In the Northern Hemisphere, the minke whale is usually seen in
coastal areas, but can also be seen in pelagic waters during its
northward migration in spring and summer and southward migration in
autumn (Stewart and Leatherwood, 1985). The Canadian East Coast stock
can be found in the area from the western half of the Davis Strait
(45[deg] W) to the Gulf of Mexico (Hayes et al., 2020). Minke whales in
the Atlantic have a strong seasonal component to their distribution,
with acoustic detections indicating that they migrate south in mid-
October to early November, and return from wintering grounds starting
in March through early April (Hayes et al., 2020). Northward migration
appears to track the warmer waters of the Gulf Stream along the
continental shelf, while southward migration is made farther offshore
(Risch et al. 2014).
Based on modeling for the western North Atlantic, higher densities
are expected to occur north of 35[deg] N; very low densities are
expected south of 35[deg] N (Mannocci et al. 2017; Palka et al. 2021).
Minke whales are common off the U.S. East Coast over continental shelf
waters during spring to fall (CETAP 1982; DoN 2008a,b; Hayes et al.
2022).

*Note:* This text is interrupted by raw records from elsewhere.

(** X10.  The vendor payload never leaks and is never released twice.
    Whatever the arguments and the outcome, an export call asks the
    allocator for at most one payload; when the allocation succeeds the
    payload is released exactly once before the call returns, and when it
    fails nothing is released and no device transaction is issued. *)
Theorem export_payload_balance (E : env) (U : uapi) (w : world) :
  (forall length flags desc,
   exists evs,
     trace (snd (obmm_export E U length flags desc w)) = trace w ++ evs /\
     (count is_calloc evs <= 1)%nat /\
     (calloc_ok E = true -> count is_free evs = count is_calloc evs) /\
     (calloc_ok E = false -> count is_free evs = 0%nat /\ no_ioctl evs))
  /\
  (forall pid va length flags desc,
   exists evs,
     trace (snd (obmm_export_useraddr E U pid va length flags desc w))
     = trace w ++ evs /\
     (count is_calloc evs <= 1)%nat /\
     (calloc_ok E = true -> count is_free evs = count is_calloc evs) /\
     (calloc_ok E = false -> count is_free evs = 0%nat /\ no_ioctl evs)).
Proof.
  split.
  - intros length flags desc.
    destruct length as [len|], desc as [d|];
      try (exact (no_events_balance E w)).
    destruct (obmm_export E U (Some len) flags (Some d) w) as [[r od'] w']
      eqn:Hrun. cbn [snd].
    destruct (obmm_export_run _ _ _ _ _ _ _ _ _ Hrun)
      as [(_ & _ & _ & ->)|(Hh & rv & o & w2 & Hva & Hcase)];
      [apply open_events_balance|].
    destruct (vendor_adapt_export_run _ _ _ _ _ _ _ _ Hva)
      as (evs & tail & _ & Ht & Hs & Htail).
    destruct Hcase as [(Hrv & _ & _ & ->)|(Hrv & Hw' & _)].
    + cbn [trace]. rewrite <- (app_nil_r (trace w2)).
      apply (export_events_balance E w rv w2 evs tail [] Ht Hs Htail);
        intros; [congruence|reflexivity].
    + cbv zeta in Hw'. rewrite Hw'. cbn [trace].
      apply (export_events_balance E w rv w2 evs tail _ Ht Hs Htail);
        intros; [|congruence].
      eexists. split; reflexivity.
  - intros pid va length flags desc.
    destruct desc as [d|]; try (exact (no_events_balance E w)).
    destruct (obmm_export_useraddr E U pid va length flags (Some d) w)
      as [[r od'] w'] eqn:Hrun. cbn [snd].
    destruct (obmm_export_useraddr_run _ _ _ _ _ _ _ _ _ _ _ Hrun)
      as [(_ & _ & _ & ->)|(Hh & rv & o & w2 & Hva & Hcase)];
      [apply open_events_balance|].
    destruct (vendor_adapt_export_run _ _ _ _ _ _ _ _ Hva)
      as (evs & tail & _ & Ht & Hs & Htail).
    destruct Hcase as [(Hrv & _ & _ & ->)|(Hrv & Hw' & _)].
    + cbn [trace]. rewrite <- (app_nil_r (trace w2)).
      apply (export_events_balance E w rv w2 evs tail [] Ht Hs Htail);
        intros; [congruence|reflexivity].
    + cbv zeta in Hw'. rewrite Hw'. cbn [trace].
      apply (export_events_balance E w rv w2 evs tail _ Ht Hs Htail);
        intros; [|congruence].
      eexists. split; reflexivity.
Qed.

Lemma export_payload_balance_witness :
  calloc_ok Fixture.host = true /\
  exists evs,
    trace (snd (obmm_export Fixture.host Fixture.abi (Some Fixture.lengths) 0
                  (Some Fixture.desc) initial_world))
    = trace initial_world ++ evs /\
    count is_free evs = count is_calloc evs.
Proof.
  split; [reflexivity|].
  destruct (proj1 (export_payload_balance Fixture.host Fixture.abi
                     initial_world) (Some Fixture.lengths) 0
              (Some Fixture.desc)) as (evs & Ht & _ & Hb & _).
  exists evs. split; [exact Ht|]. exact (Hb eq_refl).
Defined.

(* ================================================================== *)
(** ** Import and preimport from end to end *)

Lemma live_primary_cna_range E eid c :
  live_primary_cna E eid = Some c -> 0 <= c <= INT_MAX.
Proof.
  unfold live_primary_cna, get_primary_cna_by_eid, bind.
  destruct (get_ubc_by_eid E MAX_PATH eid initial_world) as [[[k p]|] w1];
    [|discriminate].
  rewrite get_ubc_attr_run.
  pose proof (attr_value_range E p "primary_cna") as Hr.
  destruct (Z.ltb_spec (attr_value E p "primary_cna") 0); [discriminate|].
  unfold ret. cbn [fst]. intros H'. inversion H'; subst.
  unfold INT_MAX in *. rewrite Z.mod_small; lia.
Qed.

(** The run of [obmm_import] once the base distance has passed and the
    device is open. *)
Lemma obmm_import_run E U d flags base_dist numa w :
  numa_remote_without_preimport U flags
  && ((base_dist <? 0) || (UINT8_MAX <? base_dist)) = false ->
  0 <= handle E w ->
  exists evs e,
    forallb is_sysfs evs = true /\
    let reply :=
      dev_import E (handle E w) (import_cmd d flags base_dist numa) in
    obmm_import E U (Some d) flags base_dist numa w =
    match live_primary_cna E (md_seid d) with
    | Some c =>
        if c =? md_scna d then
          (if io_ret reply <? 0 then (OBMM_INVALID_MEMID, numa)
           else (ci_mem_id (io_cmd reply),
                 match numa with
                 | Some _ => Some (ci_numa_id (io_cmd reply))
                 | None => None
                 end),
           mk_world (if io_ret reply <? 0 then io_errno reply else e)
                    (handle E w)
                    (trace w ++ open_events w ++ evs ++
                     [EvIoctl (handle E w) OBMM_CMD_IMPORT (io_ret reply)]))
        else
          (OBMM_INVALID_MEMID, numa,
           mk_world ENODEV (handle E w) (trace w ++ open_events w ++ evs))
    | None =>
        (OBMM_INVALID_MEMID, numa,
         mk_world ENODEV (handle E w) (trace w ++ open_events w ++ evs))
    end.
Proof.
  intros Hg Hh. apply Z.ltb_ge in Hh.
  destruct (vendor_fixup_import_cmd_run E
              (import_cmd d flags base_dist numa)
              (mk_world 0 (handle E w) (trace w ++ open_events w)))
    as (evs & e & rv & Hrun & Hs & Hres).
  cbn [ci_seid ci_scna import_cmd with_mem_id_numa fill_import_cmd_info
       obmm_dev_fd trace] in Hres, Hrun.
  rewrite live_primary_cna_firstn in Hres.
  exists evs, e. split; [exact Hs|]. cbv zeta.
  unfold obmm_import. rewrite Hg. unfold bind at 1.
  rewrite obmm_dev_get_fd_spec. cbv beta iota zeta. rewrite Hh.
  unfold bind at 1. rewrite Hrun. cbv beta iota.
  destruct (live_primary_cna E (md_seid d)) as [c|].
  - destruct (c =? md_scna d).
    + subst rv. change (negb (0 =? 0)) with false. run.
      destruct (dev_import E (handle E w) (import_cmd d flags base_dist numa))
        as [r0 er c'].
      cbn [io_ret io_errno io_cmd errno obmm_dev_fd trace].
      rewrite <- !app_assoc. destruct (r0 <? 0); reflexivity.
    + destruct Hres as [-> ->]. change (negb (-1 =? 0)) with true.
      unfold ret. rewrite <- app_assoc. reflexivity.
  - destruct Hres as [-> ->]. change (negb (-1 =? 0)) with true.
    unfold ret. rewrite <- app_assoc. reflexivity.
Qed.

Seasonal movements in the Northwest Atlantic are apparent, with
animals moving south and into offshore waters from late fall through
early spring (DoN 2008a,b; Hayes et al. 2022). Risch et al. (2014)
deployed acoustic detectors throughout the North Atlantic to detect
minke whale occurrence. They found that minke whales migrate north of
30[deg] N from March-April and migrate south from mid-October to early
November. During spring migration, animals migrate along the
continental shelf, whereas they migrate farther offshore during fall.
In the southeastern U.S., minke whales were commonly detected
during winter; at recorders situated at the shelf edge, detections were
from November through April, with no detections during the summer
(Risch et al. 2014; Kowarski et al. 2022). However, detections were
made during every season in deep, offshore waters (Kowarski et al.
2022). Based on a reduced number of acoustic detections during summer
off the southeastern U.S., Risch et al. (2014) suggested that most
minke whales likely occur in Canadian waters during the summer. Off the
coasts of Georgia and Florida, there are numerous sightings on the
shelf during winter (December-April), but there were no records for
summer, and very few during spring and fall (DoN 2008c). Summer surveys
by NEFSC and SEFSC found no sightings off the southeastern U.S. (Hayes
et al. 2022). There are no records in the OBIS database for the
proposed survey area (OBIS 2022).
Since January 2017, elevated minke whale mortalities have occurred
along the U.S. Atlantic coast from Maine through South Carolina, with a
total of 147 known strandings. This event has been declared a UME. Full
or partial necropsy examinations were conducted on more than 60 percent
of the whales. Preliminary findings in several of the whales have shown
evidence of human interactions or infectious disease, but these
findings are not consistent across all of the whales examined, so more
research is needed. More information is available at:
<a href="http://www.fisheries.noaa.gov/national/marine-life-distress/2017-2021-minke-whale-unusual-mortality-event-along-atlantic-coast">www.fisheries.noaa.gov/national/marine-life-distress/2017-2021-minke-whale-unusual-mortality-event-along-atlantic-coast</a>.

Marine Mammal Hearing

Hearing is the most important sensory modality for marine mammals
underwater, and exposure to anthropogenic sound can have deleterious
effects. To appropriately assess the potential effects of exposure to
sound, it is necessary to understand the frequency ranges marine
mammals are able to hear. Not all marine mammal species have equal
hearing capabilities (e.g., Richardson et al., 1995; Wartzok and
Ketten, 1999; Au and Hastings, 2008). To reflect this, Southall et al.
(2007, 2019) recommended that marine mammals be divided into hearing
groups based on directly measured (behavioral or auditory evoked
potential techniques) or estimated hearing ranges (behavioral response
data, anatomical modeling, etc.). Note that no direct measurements of
hearing ability have been successfully completed for mysticetes (i.e.,
low-frequency cetaceans). Subsequently, NMFS (2018) described
generalized hearing ranges for these marine mammal hearing groups.
Generalized hearing ranges were chosen based on the approximately 65
decibel (dB) threshold from the normalized composite audiograms, with
the exception for lower limits for low-frequency cetaceans where the
lower bound was deemed to be biologically implausible and the lower
bound from Southall et al. (2007) retained. Marine mammal hearing
groups and their associated hearing ranges are provided in Table 2.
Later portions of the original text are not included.